There is NO reason to think that "threads" and "processes" are
  separate entities. That's how it's traditionally done, but I
  personally think it's a major mistake to think that way. The only
  reason to think that way is historical baggage. 
Both threads and processes are really just one thing: a "context of
  execution". Trying to artificially distinguish different cases is just
  self-limiting. 
A "context of execution", hereby called COE, is just the conglomerate
  of  all the state of that COE. That state includes things like CPU
  state  (registers etc), MMU state (page mappings), permission state
  (uid, gid)  and various "communication states" (open files, signal
  handlers etc). Traditionally, the difference between a "thread" and a
  "process" has been mainly that a threads has CPU state (+ possibly
  some other minimal state), while all the other context comes from the
  process. However, that's just
  one way of dividing up the total state of the COE, and there is nothing that says that it's the right way to do it. Limiting yourself
  to that kind of image is just plain stupid. 

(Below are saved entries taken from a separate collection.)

(* ===== verification/Tailscale.v ===== *)
(** * Updates of Tailscale on the nodes

    internal/center/tailscale_update_tasks.go and tailscalehost: an administrator asks for
    the update of one node on the evidence the node reported; the task is claimed, handed
    to a helper of the host, and settled by what the node reports afterwards.  The claim
    is in [TaskClaims], the handoff in [Handoff], the other transitions in [Workflows],
    the leases in [Leases] and the decisions in [Disposition]; this file adds the versions,
    the queue and the restart of an Agent, and proves what they do together. *)
From Stdlib Require Import Ascii.
From S2P Require Import Prelude GoText GoTime TaskIds Store Hoare Execution Guards Claims Handoff.
From S2P Require Import Disposition Confirmation Workflows Leases Updates TaskClaims Rollout.

(** ** Release versions *)
Definition char_in (lo hi : nat) (c : ascii) : bool := Nat.leb lo (nat_of_ascii c) && Nat.leb (nat_of_ascii c) hi.
Definition version_digit : ascii → bool := char_in 48 57.
Definition stamp_char (c : ascii) : bool := char_in 48 57 c || char_in 97 102 c.
Definition build_char (c : ascii) : bool :=
  char_in 48 57 c || char_in 65 90 c || char_in 97 122 c || Nat.eqb (nat_of_ascii c) 46 || Nat.eqb (nat_of_ascii c) 45.

(** The longest prefix of characters of a class, and the rest. *)
Fixpoint span (p : ascii → bool) (l : list ascii) : list ascii * list ascii :=
  match l with
  | c :: l' => if p c then let '(a, r) := span p l' in (c :: a, r) else ([], l)
  | [] => ([], [])
  end.

(** [[0-9]+]. *)
Definition take_number (l : list ascii) : option (list ascii * list ascii) :=
  match span version_digit l with ([], _) => None | r => Some r end.

Definition take_dot (l : list ascii) : option (list ascii) :=
  match l with c :: l' => if Nat.eqb (nat_of_ascii c) 46 then Some l' else None | [] => None end.

(** [-t[0-9a-f]{7,40}] or [-g[0-9a-f]{7,40}], when it is there. *)
Definition skip_stamp (letter : ascii) (l : list ascii) : list ascii :=
  match l with
  | c :: d :: l' =>
      if Nat.eqb (nat_of_ascii c) 45 && Ascii.eqb d letter then
        let '(h, r) := span stamp_char l' in
        if Nat.leb 7 (length h) && Nat.leb (length h) 40 then r else l
      else l
  | _ => l
  end.

(** [(\+[0-9A-Za-z.-]+)?$]: the build, with its sign. *)
Definition take_build (l : list ascii) : option (list ascii) :=
  match l with
  | [] => Some []
  | c :: l' =>
      if Nat.eqb (nat_of_ascii c) 43 then
        match span build_char l' with
        | (_ :: _, []) => Some l
        | _ => None
        end
      else None
  end.

Record release_parts := mk_release { rl_major : string; rl_minor : string; rl_number : string; rl_build : string }.

(** [releaseVersionPattern.FindStringSubmatch]. *)
Definition releaseVersionPattern (value : string) : option release_parts :=
  let text := String.string_of_list_ascii in
  '(major, l) ← take_number (String.list_ascii_of_string value);
  l ← take_dot l;
  '(minor, l) ← take_number l;
  l ← take_dot l;
  '(patch, l) ← take_number l;
  let stamped := skip_stamp "t"%char l in
  let l := if Nat.eqb (length stamped) (length l) then l else skip_stamp "g"%char stamped in
  build ← take_build l;
  Some (mk_release (text major) (text minor) (text major +:+ "." +:+ text minor +:+ "." +:+ text patch) (text build)).

Definition MinimumCompatibleVersion : string := "1.102.3".
Definition UpdateTaskPrefix : string := "tailscale-update-".

Section Versions.
Context {L : Libraries}.

Definition CompatibleVersion (value : string) : res string :=
  guard_err (160 <? str_len value) "version output is too long" ;;!
  match releaseVersionPattern (trim_space value) with
  | None => Err "not a supported stable release version"
  | Some r =>
      guard_err (negb (semver_valid ("v" +:+ rl_number r +:+ rl_build r))) "not a supported stable release version" ;;!
      guard_err (negb (rl_major r =?s "1")
                 || match parse_unsigned (rl_minor r) with
                    | Some minor => negb (minor <? 2 ^ 32) || negb (Z.even minor)
                    | None => true
                    end) "only the stable Tailscale 1.x release branch is supported" ;;!
      guard_err (semver_compare ("v" +:+ rl_number r) ("v" +:+ MinimumCompatibleVersion) <? 0)
        "version is below the compatibility floor" ;;!
      Ok (rl_number r)
  end.

(** [UpdateTask.Validate]. *)
Definition valid_target (target : string) : bool :=
  match CompatibleVersion target with Ok value => value =?s target | Err _ => false end.

(** [UpdateUnitName(taskID) != ""]. *)
Definition names_unit (taskID : string) : bool := has_prefix UpdateTaskPrefix taskID && negb (128 <? str_len taskID).

(** ** Queueing *)
Record UpdateStatus := mk_update_status {
  us_installed_version : string; us_running_version : string; us_latest_version : string; us_checked_at : string;
  us_error : string; us_update_available : bool; us_upgrade_ready : bool
}.

Record TailscaleUpdateView := mk_tailscale_view {
  tv_id : string; tv_target_version : string; tv_state : string; tv_error : string; tv_updated_at : string
}.

Definition is_tailscale (t : task_row) : bool := in_table tailscale_update_tasks t.

(** Pending, running or with its helper. *)
Definition in_progress (t : task_row) : bool :=
  is_tailscale t && str_in (tr_state t) ["pending"; "running"; "awaiting_decision"].

(** The first value of [ORDER BY .. DESC LIMIT 1]. *)
Fixpoint newest (l : list string) : option string :=
  match l with
  | [] => None
  | s :: l' => match newest l' with Some m => Some (if s <?s m then m else s) | None => Some s end
  end.

(** The evidence admits the update at the instants [future] and [past] of the clock. *)
Definition fresh_evidence (s : UpdateStatus) (checked future past : Z) : bool :=
  negb (future + 5 * minute <? checked) && negb (checked <? past - 48 * hour) && (us_error s =?s "")
  && us_upgrade_ready s && us_update_available s && valid_target (us_latest_version s)
  && (us_installed_version s =?s us_running_version s) && semver_valid ("v" +:+ us_installed_version s)
  && (semver_compare ("v" +:+ us_installed_version s) ("v" +:+ us_latest_version s) <? 0).

Definition tailscale_task_row (id agentID target stamp : string) : task_row :=
  mk_task_row tailscale_update_tasks id agentID 1 0 0 "pending" "" "" stamp false false "" "" "" target "" "" ""
    "" "" "" "" stamp.

(** The insertion, with the primary key and the reference to the administrator. *)
Definition insert_tailscale (row : task_row) (adminID : string) : M unit :=
  do! taken := query (λ st, sql_exists (λ t, is_tailscale t && (tr_id t =?s tr_id row)) (tasks st)) in
  do! admin := query (λ st, is_admin st adminID) in
  fail_if (taken || negb admin) "constraint failed" ;;;
  λ st, (with_tasks (tasks st ++ [row]) st, Ok tt).

(** [decode] reads the status out of the capabilities ([json.Unmarshal]); [seen_now],
    [future_now], [past_now] and [now] are the readings of the clock. *)
Definition queueTailscaleUpdate (decode : string → option (option UpdateStatus)) (agentID adminID token : string)
    (seen_now future_now past_now now : Z) : M TailscaleUpdateView :=
  transaction (
    do! row := query (λ st, sql_row (λ a, ag_id a =?s agentID) (agents st)) in
    match row with
    | None => fail "center: node is unavailable"
    | Some a =>
        fail_if (negb (recently_seen (ag_last_seen_at a) seen_now) || negb (ag_status a =?s "active")
                 || negb (ag_credential_revoked_at a =?s "")) "center: node must be online" ;;;
        match decode (ag_capabilities_json a) with
        | Some (Some observed) =>
            let target := us_latest_version observed in
            do! checked := lift (match parse_rfc3339 (us_checked_at observed) with
              | Some checked =>
                  guard_err (negb (fresh_evidence observed checked future_now past_now))
                    "center: fresh supported Tailscale version evidence is required" ;;!
                  Ok checked
              | None => Err "center: fresh supported Tailscale version evidence is required"
              end) in
            do! last := query (λ st, newest (map tr_updated_at (sql_select (λ t, is_tailscale t
                && (tr_agent_id t =?s agentID) && (tr_state t =?s "succeeded")) (tasks st)))) in
            fail_if (match last with
                     | None => false
                     | Some at_ => match parse_rfc3339 at_ with
                                   | Some completed => negb (completed <? checked)
                                   | None => true
                                   end
                     end) "center: refresh the Tailscale version after the previous update" ;;;
            do! paused := query executionClaimsPaused in
            fail_if paused errExecutionBlocked ;;;
            do! blocked := query (λ st, agentReinstallBlocked st agentID) in
            fail_if blocked errExecutionBlocked ;;;
            do! busy := query (λ st, sql_exists in_progress (tasks st)
              || sql_exists (λ t, is_tailscale t && (tr_agent_id t =?s agentID) && (tr_state t =?s "failed")) (tasks st)
              || sql_exists (λ r, (te_agent_id r =?s agentID) && (te_disposition r =?s "")
                                  && negb (state_eqb (te_state r) Succeeded)) (executions st)) in
            fail_if busy "center: another update or unresolved execution requires attention" ;;;
            let stamp := rfc3339nano now in
            let id := UpdateTaskPrefix +:+ token in
            insert_tailscale (tailscale_task_row id agentID target stamp) adminID ;;;
            recordTaskEvent id agentID "tailscale.update" 1 "queued" "Administrator requested a Tailscale update" now ;;;
            ok (mk_tailscale_view id target "pending" "" stamp)
        | _ => fail "center: node has not reported a Tailscale check"
        end
    end).

(** The task a heartbeat is asked about: [ORDER BY created_at DESC LIMIT 1]. *)
Definition activeTailscaleUpdateTask (agentID : string) (st : Store) : string :=
  let active := sql_select (λ t, is_tailscale t && (tr_agent_id t =?s agentID)
                                 && str_in (tr_state t) ["running"; "awaiting_decision"]) (tasks st) in
  match newest (map tr_created_at active) with
  | Some created => match sql_row (λ t, tr_created_at t =?s created) active with Some t => tr_id t | None => "" end
  | None => ""
  end.

(** ** The restart of an Agent *)

(** One statement that ends the leases of a table. *)
Definition end_leases (agentID : string) (table : business_table) (state stamp : string) : M unit :=
  do! _ := update_tasks (λ t, in_table table t && (tr_agent_id t =?s agentID) && (tr_state t =?s state))
             (set_tr_lease stamp) in
  ok tt.

Definition expireAgentProcessTaskLeases (agentID : string) (now : Z) : M unit :=
  let stamp := rfc3339nano now in
  update_tasks (λ t, is_tailscale t && (tr_agent_id t =?s agentID) && (tr_state t =?s "running"))
    (close_task "failed" "Agent restarted during dispatch; inspect the host before retrying" stamp) ;;;
  end_leases agentID deployments "running" stamp ;;;
  end_leases agentID application_commands "running" stamp ;;;
  end_leases agentID gateway_components "applying" stamp ;;;
  end_leases agentID gateway_states "applying" stamp ;;;
  end_leases agentID node_listener_states "applying" stamp ;;;
  end_leases agentID landing_server_states "applying" stamp ;;;
  end_leases agentID landing_proxy_states "applying" stamp ;;;
  end_leases agentID cloudflare_tunnels "applying" stamp.
End Versions.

The way Linux thinks about this (and the way I want things to work) is
  that there is no such thing as a "process" or a "thread". There is
  only the totality of the COE (called "task" by Linux). Different COE's
  can share parts of their context with each other, and one subset of
  that sharing is the traditional "thread"/"process" setup, but that
  should really be seen as ONLY a subset (it's an important subset, but
  that importance comes not from design, but from standards: we obviusly
  want to run standards-conforming threads programs on top of Linux
  too). 
In short: do NOT design around the thread/process way of thinking. The
  kernel should be designed around the COE way of thinking, and then the
  pthreads library can export the limited pthreads interface to users
  who  want to use that way of looking at COE's.
Just as an example of what becomes possible when you think COE as
  opposed  to thread/process:
- You can do a external "cd" program, something that is traditionally impossible in UNIX and/or process/thread (silly example, but the idea 
  is that you can have these kinds of "modules" that aren't limited to 
  the traditional UNIX/threads setup). Do a:
clone(CLONE_VM|CLONE_FS);
child: execve("external-cd");
/* the "execve()" will disassociate the VM, so the only reason we 
  used CLONE_VM was to make the act of cloning faster */
- You can do "vfork()" naturally (it meeds minimal kernel support, but  that support fits the CUA way of thinking perfectly):
clone(CLONE_VM);
child: continue to run, eventually execve()
mother: wait for execve
- you can do external "IO deamons":
clone(CLONE_FILES);
child: open file descriptors etc
mother: use the fd's the child opened and vv.
All of the above work because you aren't tied to the thread/process
  way of thinking. Think of a web server for example, where the CGI
  scripts are done as "threads of execution". You can't do that with
  traditional threads, because traditional threads always have to share
  the whole address space, so you'd have to link in everything you ever
  wanted to do in the web server itself (a "thread" can't run another
  executable). 
Thinking of this as a "context of execution" problem instead, your
  tasks can now chose to execute external programs (= separate the
  address space from the parent) etc if they want to, or they can for
  example share everything with the parent except for the file
  descriptors (so that the sub-"threads" can open lots of files without
  the parent needing to worry about them: they close automatically when
  the sub-"thread" exits, and it doesn't use up fd's in the parent). 
Think of a threaded "inetd", for example. You want low overhead
  fork+exec, so with the Linux way you can instead of using a "fork()"
  you write a multi-threaded inetd where each thread is created with
  just CLONE_VM (share address space, but don't share file descriptors
  etc). Then the child can execve if it was a external service (rlogind,
  for example), or maybe it was one of the internal inetd services
  (echo, timeofday) in which case it just does it's thing and exits. 
You can't do that with "thread"/"process".
Linus